Most of the employees are former police officers who only have matric and basic computer qualifications. Their official duty is to collect bodies, identify the deceased, prepare the body for dissection and gather specimens collected by the pathologist. However, they said this had not been the case.

"We are expected to perform the dissection ourselves. We get exposed to all kinds of diseases such as meningitis. We use sharp objects which we are not qualified to use because we are not qualified pathologists," said one employee.

Another employee said: "In many cases, we don't get recognition because only a pathologist can give evidence of a postmortem procedure in court.

"Because of this, many pathologists would rather hide the fact that they didn't do the autopsy themselves. If the court finds out that the procedural chain was broken, the autopsy evidence is dismissed."

Sowetan was told that the Diepkloof facility has four pathologists who earn between R11000 and R15000 for dissecting. They are also said to accumulate overtime pay of over R10000 and a salary of up to R40000 - while a senior forensic worker earns R12000.

The strike has inconvenienced grieving families who have not been able to bury their loved ones whose bodies were waiting to be dissected.

No postmortems have been conducted at the Diepkloof facility since last Thursday when workers downed tools resulting in over 40 bodies piling up in fridges.

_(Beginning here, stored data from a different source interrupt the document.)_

(* ===== verification/TsSpec.v ===== *)
(** * What a transport stream carries

    The frames that a muxer of [TsMux.v] takes come out of the demuxer of [TsDemux.v]: track
    by track, in order, with their payloads and times, however the bytes are cut. *)
From Stdlib Require Import Strings.Byte.
From S2P Require Import Prelude RtmpBytes Codecs Rtp RtpH26x Ts Aac Tracks TsMux TsDemux TsTables.

(** ** What is seen of events *)

(** Payload, times in ticks of 90 kHz, and whether the frame is a key frame. *)
Definition seen_frame (f : DemuxFrame) : list byte * Z * Z * bool := (df_payload f, df_pts f, df_dts f, df_key f).

Definition frame_of (id : Z) (e : MpegTsDemuxEvent) : option (list byte * Z * Z * bool) :=
  match e with Frame f => if df_track_id f =? id then Some (seen_frame f) else None | _ => None end.
Definition frames_of (id : Z) (events : list MpegTsDemuxEvent) : list (list byte * Z * Z * bool) :=
  omap (frame_of id) events.

Definition is_diagnostic (e : MpegTsDemuxEvent) : bool := match e with Diagnostic _ => true | _ => false end.
Definition quiet (events : list MpegTsDemuxEvent) : Prop := Forall (fun e => is_diagnostic e = false) events.

(** Every frame among the events is one of the track. *)
Definition only_track (id : Z) (events : list MpegTsDemuxEvent) : Prop :=
  forall i, i <> id -> frames_of i events = [].

Lemma frames_of_app id e1 e2 : frames_of id (e1 ++ e2) = frames_of id e1 ++ frames_of id e2.
Proof. apply omap_app. Qed.

(** ** A track's part of the state *)

(** MP2 and MP3 have one header, which tells them apart. *)
Definition same_family (a b : CodecId) : Prop :=
  a = b \/ (a = MP2 \/ a = MP3) /\ (b = MP2 \/ b = MP3).

(** What a payload does to a track: its PID, kind, counter, buffer and clock stay. *)
Definition keeps (t t' : DemuxTrackState) : Prop :=
  t_pid t' = t_pid t /\ t_track_id t' = t_track_id t /\ t_kind t' = t_kind t /\ same_family (t_codec t) (t_codec t') /\
  pending_private_probe t' = pending_private_probe t /\ expected_cc t' = expected_cc t /\ pes_buf t' = pes_buf t /\
  pts_wrap_offset t' = pts_wrap_offset t /\ last_raw_pts t' = last_raw_pts t.

Lemma keeps_refl t : keeps t t.
Proof. unfold keeps, same_family. split_and!; try done. by left. Qed.

(** Events of one frame. *)
Definition one_frame (id : Z) (seen : list byte * Z * Z * bool) (events : list MpegTsDemuxEvent) : Prop :=
  quiet events /\ only_track id events /\ frames_of id events = [seen].

Lemma one_frame_intro id found f :
  df_track_id f = id -> Forall (fun e => exists i, e = TrackFound i) found ->
  one_frame id (seen_frame f) (found ++ [Frame f]).
Proof.
  intros <- F. induction F as [|e found [i ->] F IH].
  - split_and!; [by repeat constructor| |]; [intros i N|]; cbn; [|by rewrite Z.eqb_refl].
    by rewrite (proj2 (Z.eqb_neq _ _)).
  - destruct IH as (Q & O & E). split_and!; [by constructor|done|done].
Qed.

Lemma single_frame payload format pts dts t :
  in_u 63 pts -> in_u 63 dts ->
  let '(t', events) := build_single_frame_event payload format pts dts t in
  keeps t t' /\ one_frame (t_track_id t)
    (payload, pts, dts, bool_decide (t_kind t = Video) && is_keyframe_payload payload (t_codec t)) events.
Proof.
  intros Hp Hd. unfold in_u in *. unfold build_single_frame_event.
  set (key := bool_decide _ && _). set (upd := match t_codec t with H264 => _ | _ => _ end).
  assert (keeps t upd.1 /\ Forall (fun e => exists i, e = TrackFound i) upd.2) as [K F].
  { unfold upd. destruct (t_codec t);
      repeat first [ case_match; simplify_eq/=
                   | split; [first [apply keeps_refl | unfold keeps, same_family; cbn; split_and!; try done; by left]
                            |repeat constructor; eauto]]. }
  destruct upd as [t' found]. cbn [fst snd] in K, F. split; [done|].
  replace (payload, pts, dts, key) with (seen_frame (with_duration_and_key
    (if bool_decide (t_codec t' = G711A \/ t_codec t' = G711U) then g711_duration_90k (Z.of_nat (length payload)) 8000 else 0)
    (if bool_decide (t_codec t' = G711A \/ t_codec t' = G711U) then g711_duration_us (Z.of_nat (length payload)) 8000 else 0)
    key (new_frame t' format pts dts payload))).
  - apply one_frame_intro; [|done]. apply K.
  - unfold seen_frame. cbn. by rewrite !wrap_i_small by (unfold in_i; lia).
Qed.

Lemma same_family_trans a b c : same_family a b -> same_family b c -> same_family a c.
Proof.
  unfold same_family. intros [->|[F F']] [G|[G G']]; [by left|by right|right; by rewrite <- G|by right].
Qed.

Lemma keeps_trans a b c : keeps a b -> keeps b c -> keeps a c.
Proof.
  unfold keeps. intros (-> & -> & -> & F & -> & -> & -> & -> & ->) (-> & -> & -> & G & -> & -> & -> & -> & ->).
  split_and!; try done. by eapply same_family_trans.
Qed.

Lemma one_frame_more id found seen events :
  Forall (fun e => exists i, e = TrackFound i) found -> one_frame id seen events -> one_frame id seen (found ++ events).
Proof.
  intros F (Q & O & E). induction F as [|e found [i ->] F (Q' & O' & E')]; [done|]. by split_and!; [constructor| |].
Qed.

Lemma audio_codec payload info : parse_mpeg_audio_header payload = Some info -> ai_codec info = MP2 \/ ai_codec info = MP3.
Proof.
  unfold parse_mpeg_audio_header. destruct (_ || _); [done|]. destruct (_ || _); [done|]. destruct (_ =? 3); [done|].
  intros H. repeat (apply bind_Some in H as (? & ? & H)). simplify_eq. cbn. unfold select in *.
  repeat match goal with E : context [if ?b then _ else _] |- _ => destruct b; simplify_eq/= end; tauto.
Qed.

Lemma plain_frames payload pts dts t :
  pending_private_probe t = false -> t_codec t <> AAC -> t_kind t = Video \/ t_kind t = Audio ->
  (t_kind t = Video -> t_codec t <> MP2 /\ t_codec t <> MP3) -> in_u 63 pts -> in_u 63 dts ->
  let '(t', events) := payload_to_frames payload pts dts t in
  keeps t t' /\ one_frame (t_track_id t)
    (payload, pts, dts, bool_decide (t_kind t = Video) && is_keyframe_payload payload (t_codec t)) events.
Proof.
  intros Pr NA K NV Hp Hd. unfold payload_to_frames. rewrite Pr.
  destruct (t_codec t) eqn:C; try done; try (rewrite <- C; by apply single_frame).
  all: destruct K as [K|K]; [destruct (NV K); done|]; rewrite K, bool_decide_false by done; cbn [andb].
  all: set (found := match parse_mpeg_audio_header payload with None => _ | _ => _ end).
  all: assert (keeps t found.1 /\ Forall (fun e => exists i, e = TrackFound i) found.2) as [Kf F].
  1,3: unfold found; destruct (parse_mpeg_audio_header payload) as [info|] eqn:Ep; [|split; [apply keeps_refl|done]];
    (split; [|cbn; case_match; repeat constructor; eauto]); apply audio_codec in Ep; unfold keeps, same_family; cbn;
    split_and!; try done; rewrite C; tauto.
  all: destruct found as [t1 ev1]; cbn [fst snd] in Kf, F;
    pose proof (single_frame payload (frame_format_for_codec (t_codec t1)) pts dts t1 Hp Hd) as S;
    destruct (build_single_frame_event _ _ _ _ _) as [t2 ev2]; destruct S as [S1 S2];
    pose proof Kf as (_ & Ei & Ek & _); rewrite Ek, Ei, K, bool_decide_false in S2 by done; cbn [andb] in S2;
    split; [by eapply keeps_trans|by apply one_frame_more].
Qed.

Some bodies were starting to decompose and the smell overwhelming.

The unit only handles corpses of people who died of unnatural causes and the postmortem results are used as evidence in court. The workers said negotiations with the Gauteng health department on Monday were deadlocked.

However, health department spokesman Khutso Rabothata said the danger allowance would be implemented and counselling would also be reinstated, as well as provision of sufficient equipment. He called on the employees to resume work.